The Guidance Game-P/E ratios,is there more to it than meets the eye?
LoD: Thanks to your guidance (get it it?<g>),I am taking the liberty to post the article for the thread to see,in case any of them missed it. =================================================================== (Courtesy:Fortune Magazine)
If you understand the rules, you can see why P/E ratios aren't always what they appear to be.
Erick Schonfeld
There is a game that corporate officers like to play with Wall Street analysts, a "game of nods and winks," as Securities and Exchange Commission chairman Arthur Levitt describes it. Let's call it the guidance game. Though the game itself is getting more elaborate, the basic rules are simple. Analysts have to guess how much a company will earn every quarter. But a company is allowed to provide the analysts with clues, or so-called guidance, about what it thinks earnings will be. This guidance number usually shows up as the consensus estimate among analysts.
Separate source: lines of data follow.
(** * Nanopond-CH: a shallow embedding of [nanopond-ch.c]

    The pond, the Mersenne Twister, the memory window, the access oracle
    and the cell virtual machine of [nanopond-ch.c] as Rocq functions over
    an explicit machine state, followed by the properties of the engine
    that the specification states.

    Conventions.
    - Every C integer is a [Z]; the width of its type is written out at
      each operation that can leave the type's range ([wrap] for
      [uintptr_t], [u64] for [uint64_t], [u8] for [uint8_t]).
    - A C array is a [list]; an access is checked against the length of
      the list and an access outside it has no result ([None]), which is
      how undefined behaviour of the C program shows up in the model.
    - A pointer to a cell ([pptr], [tmpptr], [c], [c2]) is the position
      [(x, y)] of that cell in [pond]; two pointers are aliases exactly
      when the positions are equal.
    - The source is modelled as it is compiled by default:
      [DIRECTIONS == 6], [TOTAL_ENERGY_CAP] and [STOP_AT] undefined,
      [INFLOW_RATE_VARIATION] defined, [CLEAR_RAM] and [DECAY_RAM] 0,
      [TEST_NEIGHBOR] 0.  The numeric tunables are fields of [Config].
      The block that [main] compiles under [#if TEST_NEIGHBOR] is
      modelled apart from the engine, as the value it returns.
    - The observers only read the pond, apart from the per-report
      counters that [doReport] clears; the engine is modelled without
      them.  [doReport], [doDump], [dumpCell] and [getColor] are modelled
      apart, over the same pond, with what they print as their result;
      the SDL refresh is not modelled.  [instructionExecutions] and
      [cellExecutions] are [double] counters in the source and are kept
      here as the integer count they hold. *)

From Stdlib Require Import ZArith Lia List Bool.
From stdpp Require Import base tactics option list.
If the company's actual earnings meet or just beat the consensus, both the company and the analysts win: the stock goes up, and everyone looks smart. The game might not sound so hard, but it requires a lot of cooperation. Companies are under enormous pressure to achieve the consensus earnings estimates, while analysts rely on those same companies to help them form their earnings expectations in the first place. Problems can arise, of course, because even for the companies, earnings are often unpredictable.
Despite its difficulty, this game just keeps getting more popular. A survey this year by the National Investor Relations Institute found that 79% of 2,600 public companies always or usually give guidance to analysts, up 10% from 1995. Part of the reason companies are giving more guidance, explains NIRI president Louis Thompson, is that "analysts beg for it."
More interesting perhaps is that guidance is no longer simply a matter of managing earnings expectations; it is also a matter of managing earnings surprises, or the difference between reported earnings and consensus estimates. "Earnings surprises have become common currency in the information flow," explains Stanley Levine, director of quantitative research at First Call, "but now what is being looked at are the pre-announcements before the surprise." According to First Call, through mid-November of this year there were 2,555 earnings pre-announcements, vs. 715 three years ago. This is further evidence that companies are managing Wall Street's expectations more aggressively.
Another way to think about guidance, pre-announcements, and earnings surprises--and a way to quantify the effects on stock valuations--is to look at what Mike Kwatinetz, head of technology research for Credit Suisse First Boston, calls "guidance bias." Some companies are consistently conservative in the guidance they give analysts, producing positive earnings surprises on a regular basis. Others give consistently optimistic guidance, producing negative surprises. Those that regularly exceed the consensus estimates have a positive guidance bias, and those that fall short have a negative bias. Of course, not all companies have a bias. Some, such as General Electric and Procter & Gamble, get it just right, reporting earnings that fall, on average, within 1% of their guidance.
Here comes the tricky part: Companies that exhibit a positive or negative guidance bias may be distorting their forward price/earnings multiples, since they're affecting the "E"--the expected earnings--in the P/E ratio.
Dell Computer, for instance, based on consensus 1999 earnings estimates, has a mountain-high P/E of 44, whereas Compaq Computer's P/E is a sea-level 20. Even taking into account Dell's higher expected-earnings growth rate and Compaq's challenges with smoothly integrating its acquisition of Digital Equipment, Dell still looks expensive compared with Compaq. But the bottom half of Dell's P/E is based on the company's own earnings guidance, and over the past three years the company's actual earnings have averaged 63% higher than that guidance. If that pattern persists next year, that means Dell's real 1999 P/E is 27 instead of 44. Compaq, on the other hand, has a guidance bias of negative 20%, giving it an implied P/E of 24 instead of 20. Kwatinetz believes the bias of both companies will moderate this year. Even so, Dell still seems less expensive and Compaq more so.
A positive guidance bias can be a good indicator of conservative management, and vice versa. Says Kwatinetz: "Companies that have a pattern of being conservative probably have more room in the numbers." Generally, it is easier for companies with fast-growing revenues, such as Dell, Microsoft, or even the Gap, to be flexible with their numbers. But just because a company has had a positive guidance bias is no guarantee that it will continue to have one. Investors should take particular note of companies whose bias changes. Coca-Cola, for instance, is normally a paragon of predictability, with a guidance bias close to zero. But this year it has been slammed by the Asian slowdown, making its guidance bias slip into negative territory. Whether that is an anomaly or the start of a new pattern remains to be seen.
Today the guidance game is fine-tuned down to the penny, raising the question of whether companies are doing analysts' work for them. The SEC's Levitt is concerned that companies are entering a gray area "where numbers represent more desire than fact." NIRI's Thompson suggests that for the most part, "companies should report what is, and analysts should report what is likely to be" (apparently a novel concept to most market participants). Perhaps companies, analysts, and investors would all be better off if they put the game away. But where's the fun in that?